[Source data]

Lemma resample_buckets_witness :
  In (0%Z, Num (30 # 2)) (resample Samples.gap) /\
  values (bucket_rows (2 * ms_per_hour) 0 Samples.gap) = [10; 20] /\
  fl_eq (Num (30 # 2)) (Num 15).
Proof.
  assert (H1 : In (0%Z, Num (30 # 2)) (resample Samples.gap))
    by (vm_compute; left; reflexivity).
  assert (H2 : values (bucket_rows (2 * ms_per_hour) 0 Samples.gap) = [10; 20])
    by reflexivity.
  split; [exact H1|]. split; [exact H2|].
  destruct (resample_buckets (mk_row 0 (0%Z, 10))
              [mk_row 0 (300000%Z, 20); mk_row 0 ((5 * ms_per_hour)%Z, 7)])
    as (_ & _ & _ & _ & _ & _ & _ & _ & H & _).
  exact (H 0%Z (Num (30 # 2)) H1 H2).
Defined.

Lemma compare_time_periods_split_witness :
  exists c,
    compare_time_periods Samples.growth 7 = Some c /\
    (p_count (current_period c) + p_count (previous_period c))%nat = 3%nat.
Proof.
  destruct (compare_time_periods_split (mk_row 0 (0%Z, 10))
              [mk_row 0 ((8 * Samples.day)%Z, 30); mk_row 0 ((15 * Samples.day)%Z, 40)] 7)
    as [_ H].
  destruct (H ltac:(vm_compute; discriminate)) as (c & E & _ & _ & _ & _ & Hc).
  exists c. split; [exact E|exact Hc].
Defined.


Lemma percent_change_of_periods_witness :
  percent_change (Num 40) (Num 20) = Num ((40 - 20) / 20 * 100) /\
  percent_change (Num (-5 # 1)) (Num 0) = PInf /\
  exists c,
    compare_time_periods Samples.growth 7 = Some c /\
    mean_change (period_changes c)
      = percent_change (p_mean (current_period c)) (p_mean (previous_period c)).
Proof.
  destruct percent_change_of_periods as (H1 & H2 & H3).
  split; [apply H2; vm_compute; discriminate|].
  split; [apply H3; reflexivity|].
  eexists. split; [reflexivity|].
  exact (proj1 (H1 Samples.growth 7%Z _ eq_refl)).
Defined.

Lemma percent_axis_limits_witness :
  exists ax top,
    plot_axes Samples.kst [Samples.cpu_info] 0 13 Samples.cpu_metric = Some ax /\
    ylim ax = (Num 0, Num top) /\ top == Qmin 100 (50 * (11 # 10)).
Proof.
  destruct (percent_axis_limits Samples.kst [Samples.cpu_info] 0 13 Samples.cpu_metric
              eq_refl eq_refl)
    as (mx & Hmx & _ & _ & Hcpu & _).
  destruct (Hcpu (or_introl eq_refl)) as (top & Hy & Ht).
  eexists. exists top. split; [reflexivity|]. split; [exact Hy|].
  injection Hmx as <-. exact Ht.
Defined.

Lemma generic_axis_limits_witness :
  exists ax,
    plot_axes Samples.kst [Samples.disk_info] 0 13 Samples.disk_metric = Some ax /\
    fl_eq (fst (ylim ax)) (Num (45 # 10)) /\
    fl_eq (snd (ylim ax)) (Num (55 # 10)).
Proof.
  destruct (generic_axis_limits Samples.kst [Samples.disk_info] 0 13 Samples.disk_metric
              eq_refl ltac:(vm_compute; discriminate))
    as (_ & mn & mx & _ & _ & _ & _ & H).
  eexists. split; [reflexivity|]. apply H.
  intros p [<-|[<-|[<-|[]]]]; reflexivity.
Defined.

Lemma generate_date_ticks_shape_witness :
  (100 <= 130)%Z /\
  generate_date_ticks 100 130
    = (100 :: Stated.weekly 100 (Z.to_nat ((130 - 100 - 1) / 7)) ++ [130])%Z /\
  last (generate_date_ticks 100 130) 100%Z = 130%Z.
Proof.
  assert (H : (100 <= 130)%Z) by lia.
  split; [exact H|].
  destruct (generate_date_ticks_shape H) as (_ & Hlt & _ & Hlast & _).
  split; [apply Hlt; lia|exact Hlast].
Defined.

Lemma server_failures_are_isolated_witness :
  server_iteration
    (date_range_body Samples.flaky_query Samples.render_ok Samples.dashboard_ok)
    1 (Samples.web "web2"%string) Samples.start_state
  = (inr 1%nat,
     {| world := tt;
        log := [ServerStarted "web2"%string; ServerError "web2"%string "timeout"%string] |}) /\
  (exists evs,
      log Samples.final_state = log Samples.start_state ++ evs /\
      (true = true <-> exists name, In (ServerDone name) evs)) /\
  exists n w evs,
    date_range_servers Samples.flaky_query Samples.render_ok Samples.dashboard_ok
      Samples.three_servers Samples.start_state
    = (inr n, {| world := w; log := log Samples.start_state ++ evs |}) /\
    completed evs = ["web1"; "web3"]%string /\
    site_success n = true.
Proof.
  destruct (server_failures_are_isolated Datatypes.unit) as (H1 & H2 & _ & H4).
  split; [|split].
  - exact (H1 (date_range_body Samples.flaky_query Samples.render_ok Samples.dashboard_ok)
              1%nat (Samples.web "web2"%string) Samples.start_state
              {| world := tt; log := [ServerStarted "web2"%string] |} "timeout"%string
              eq_refl eq_refl).
  - destruct (H4 Samples.flaky_query Samples.unit_ok Samples.plot_ok Samples.dashboard_ok
                 Samples.summary_ok "site"%string Samples.site Samples.start_state
                 Samples.final_state true) as (evs & A & B & _).
    { vm_compute. reflexivity. }
    exists evs. split; [exact A|exact B].
  - pose proof (H2 Samples.flaky_query Samples.render_ok Samples.dashboard_ok
                   Samples.three_servers Samples.start_state) as H.
    cbv zeta in H. destruct H as (n & w & evs & E & _ & _ & _ & _ & Hc & _ & Hflag).
    exists n, w, evs. split; [exact E|]. split; [exact Hc|].
    apply Hflag. exists "web1"%string. left. reflexivity.
Defined.

Lemma dashboard_grid_covers_witness :
  ([Samples.cpu_metric; Samples.disk_metric; Samples.empty_metric; Samples.cpu_metric] <> [] /\
   (4 <= grid_rows 4 * grid_cols 4)%nat /\
   exists steps,
     create_improved_dashboard_layout
       [Samples.cpu_metric; Samples.disk_metric; Samples.empty_metric; Samples.cpu_metric]
     = Some steps /\
     length steps = 4%nat /\
     create_dashboard_layout
       [Samples.cpu_metric; Samples.disk_metric; Samples.empty_metric; Samples.cpu_metric]
     = inr (Some steps)) /\
  ([Samples.cpu_metric] <> [] /\
   create_improved_dashboard_layout [Samples.cpu_metric]
   = Some [Drawn (Flat 0) Samples.cpu_metric] /\
   create_dashboard_layout [Samples.cpu_metric] = inl (NameError "np")).
Proof.
  assert (H : [Samples.cpu_metric; Samples.disk_metric; Samples.empty_metric;
               Samples.cpu_metric] <> []) by discriminate.
  assert (H1 : [Samples.cpu_metric] <> []) by discriminate.
  split.
  - split; [exact H|].
    destruct (dashboard_grid_covers H) as (_ & _ & Hcov & _ & (steps & E & Hlen & _ & E2) & _).
    split; [exact Hcov|]. exists steps. split; [exact E|]. split; [exact Hlen|].
    apply E2. cbn. lia.
  - split; [exact H1|].
    destruct (dashboard_grid_covers H1) as (_ & _ & _ & _ & _ & Hraise).
    split; [reflexivity|]. apply Hraise. reflexivity.
Defined.

End Instances.

(** * Further properties of the code *)

(** ** Data frames and statistics *)

Section FrameFacts.

Import DataProcessor Calendar.

Lemma count_positive (l : list Q) : l <> [] -> 0 < Series.count l.
Proof.
  intros H. unfold Series.count. change 0 with (inject_Z 0). rewrite <- Zlt_Qlt.
  destruct l; [congruence|simpl length; lia].
Qed.

Lemma sum_nonneg (l : list Q) : (forall x, In x l -> 0 <= x) -> 0 <= Series.sum l.
Proof.
  induction l as [|x t IH]; intros H; [apply Qle_refl|].
  cbn [Series.sum fold_right]. fold (Series.sum t).
  pose proof (H x (or_introl eq_refl)).
  pose proof (IH (fun y Hy => H y (or_intror Hy))). lra.
Qed.

(** A mean of values that are not negative is not negative; this holds of
    the rounded mean as well. *)
Lemma mean_nonneg (l : list Q) :
  l <> [] -> (forall x, In x l -> 0 <= x) ->
  exists q, Series.mean l = Num q /\ 0 <= q.
Proof.
  intros Hne H. exists (Series.sum l / Series.count l).
  split; [apply mean_num; exact Hne|].
  apply Qle_shift_div_l; [apply count_positive; exact Hne|].
  rewrite Qmult_0_l. apply sum_nonneg. exact H.
Qed.

Lemma hour_of_bounds (dt : Z) :
  (0 <= hour_of dt <= 23)%Z /\
  (date_of dt * ms_per_day + hour_of dt * ms_per_hour <= dt
   < date_of dt * ms_per_day + (hour_of dt + 1) * ms_per_hour)%Z.
Proof.
  unfold hour_of, date_of, ms_per_day, ms_per_hour.
  zify; Z.to_euclidean_division_equations; lia.
Qed.

Lemma day_name_weekday (dt : Z) : In (day_name dt) weekday_names.
Proof.
  unfold day_name, weekday_names.
  repeat match goal with
         | |- context [match ?z with _ => _ end] => destruct z
         end; simpl; tauto.
Qed.

(** X1. [process_metric_data] returns nothing exactly when the metric has
    no data points.  Otherwise the frame has one row per point, in the
    order of the points and with their timestamp and value; in every row
    the datetime is the timestamp shifted to local time, the date and the
    hour are those of that datetime (the hour between 0 and 23) and the
    day name is one of the seven. *)
Theorem process_metric_data_rows (utc_offset : Z) (m : metric_data) :
  (process_metric_data utc_offset m = None <-> dps m = []) /\
  forall df,
    process_metric_data utc_offset m = Some df ->
    map (fun r => (timestamp r, value r)) df = dps m /\
    length df = length (dps m) /\
    forall r, In r df ->
      datetime r = (timestamp r + utc_offset)%Z /\
      (0 <= hour r <= 23)%Z /\
      (date r * ms_per_day + hour r * ms_per_hour <= datetime r
       < date r * ms_per_day + (hour r + 1) * ms_per_hour)%Z /\
      In (day_of_week r) weekday_names.
Proof.
  unfold process_metric_data. destruct (dps m) as [|p ps] eqn:Hd.
  - split; [tauto|discriminate].
  - split; [split; discriminate|].
    intros df E.
    assert (Hdf : df = map (mk_row utc_offset) (dps m)) by (rewrite Hd; congruence).
    rewrite <- Hd. subst df. clear Hd E.
    split; [|split].
    + rewrite map_map. cbn [timestamp value mk_row].
      rewrite <- (map_id (dps m)) at 2. apply map_ext. intros [t v]. reflexivity.
    + apply length_map.
    + intros r Hr. apply in_map_iff in Hr. destruct Hr as (pt & <- & _).
      cbn [mk_row datetime timestamp hour date day_of_week]. unfold fromtimestamp.
      split; [reflexivity|].
      destruct (hour_of_bounds (fst pt + utc_offset)) as [H1 H2].
      split; [exact H1|]. split; [exact H2|]. apply day_name_weekday.
Qed.

Lemma sum_squares_nonneg (m : Q) (l : list Q) :
  0 <= Series.sum (map (fun x => (x - m) * (x - m)) l).
Proof.
  induction l as [|x t IH]; [apply Qle_refl|].
  cbn [map Series.sum fold_right]. fold (Series.sum (map (fun x => (x - m) * (x - m)) t)).
  assert (0 <= (x - m) * (x - m)).
  { destruct (Qlt_le_dec (x - m) 0) as [L|L].
    - setoid_replace ((x - m) * (x - m)) with ((m - x) * (m - x)) by ring.
      apply Qmult_le_0_compat; lra.
    - apply Qmult_le_0_compat; assumption. }
  lra.
Qed.

(** X2. [calculate_statistics] returns nothing exactly on an empty frame.
    Otherwise the count is the number of rows, the minimum, the maximum
    and the mean are numbers, every value lies between the reported
    minimum and maximum, every datetime lies between the first and the
    last time, and the standard deviation is undefined (NaN) for a single
    row and has a non-negative square for two rows or more. *)
Theorem calculate_statistics_summary (df : dataframe) :
  (calculate_statistics df = None <-> df = []) /\
  forall st,
    calculate_statistics df = Some st ->
    count st = length df /\
    (exists mn mx avg, min st = Num mn /\ max st = Num mx /\ mean st = Num avg) /\
    (forall r, In r df ->
       fl_le (min st) (Num (value r)) /\ fl_le (Num (value r)) (max st) /\
       (first_time st <= datetime r <= last_time st)%Z) /\
    (length df = 1%nat -> std_squared st = NaN) /\
    ((2 <= length df)%nat -> fl_le (Num 0) (std_squared st)).
Proof.
  destruct df as [|r rs].
  - split; [split; reflexivity|discriminate].
  - split; [split; discriminate|].
    intros st E. unfold calculate_statistics in E.
    assert (Est : st = {|
          count := length (r :: rs);
          min := Series.min (values (r :: rs));
          max := Series.max (values (r :: rs));
          mean := Series.mean (values (r :: rs));
          median := Series.median (values (r :: rs));
          std_squared := Series.std_squared (values (r :: rs));
          first_time := datetime_min r rs;
          last_time := datetime_max r rs;
          percentile_table :=
            map (fun p => (p, Series.quantile (inject_Z p / 100) (values (r :: rs))))
                percentiles;
          daily_avg := groupby_mean Z.eq_dec date (r :: rs);
          hourly_avg := groupby_mean Z.eq_dec hour (r :: rs);
          day_of_week_avg := groupby_mean string_dec day_of_week (r :: rs) |})
      by congruence.
    clear E. subst st. cbn [count min max mean std_squared first_time last_time].
    assert (Hb : forall x, In x (values (r :: rs)) ->
                 fold_left Qmin (values rs) (value r) <= x /\
                 x <= fold_left Qmax (values rs) (value r)).
    { intros x Hx. split; [apply fold_min_le|apply fold_max_ge]; exact Hx. }
    split; [reflexivity|].
    split; [do 3 eexists; split; [reflexivity|split; reflexivity]|].
    split; [|split].
    + intros x Hx. split; [|split].
      * apply (Hb (value x)). apply in_map. exact Hx.
      * apply (Hb (value x)). apply in_map. exact Hx.
      * destruct (fold_zmin_spec (map datetime rs) (datetime r)) as [_ Hmin].
        destruct (fold_zmax_spec (map datetime rs) (datetime r)) as [_ Hmax].
        unfold datetime_min, datetime_max.
        assert (Hin : In (datetime x) (datetime r :: map datetime rs))
          by (change (datetime r :: map datetime rs) with (map datetime (r :: rs));
              apply in_map; exact Hx).
        split; [apply Hmin|apply Hmax]; exact Hin.
    + intros Hlen. destruct rs; [reflexivity|discriminate].
    + intros Hlen. destruct rs as [|r2 rs]; [simpl in Hlen; lia|].
      unfold Series.std_squared. cbn [values map fl_le].
      set (l := value r :: value r2 :: map value rs).
      apply Qle_shift_div_l.
      * unfold Series.count, l. simpl length.
        rewrite !Nat2Z.inj_succ. unfold Z.succ. rewrite !inject_Z_plus.
        change (inject_Z 1) with 1.
        assert (0 <= inject_Z (Z.of_nat (length (map value rs))))
          by (change 0 with (inject_Z 0); rewrite <- Zle_Qle; lia).
        lra.
      * rewrite Qmult_0_l. exact (sum_squares_nonneg (Series.sum l / Series.count l) l).
Qed.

[/Source data]

Task description.
Lines from the first one above through the line containing "[mk_row 0 (300000%Z, 20);" are to be retyped exactly, both included, and nothing more.

Exercise result.
Lemma resample_buckets_witness :
  In (0%Z, Num (30 # 2)) (resample Samples.gap) /\
  values (bucket_rows (2 * ms_per_hour) 0 Samples.gap) = [10; 20] /\
  fl_eq (Num (30 # 2)) (Num 15).
Proof.
  assert (H1 : In (0%Z, Num (30 # 2)) (resample Samples.gap))
    by (vm_compute; left; reflexivity).
  assert (H2 : values (bucket_rows (2 * ms_per_hour) 0 Samples.gap) = [10; 20])
    by reflexivity.
  split; [exact H1|]. split; [exact H2|].
  destruct (resample_buckets (mk_row 0 (0%Z, 10))
              [mk_row 0 (300000%Z, 20); mk_row 0 ((5 * ms_per_hour)%Z, 7)])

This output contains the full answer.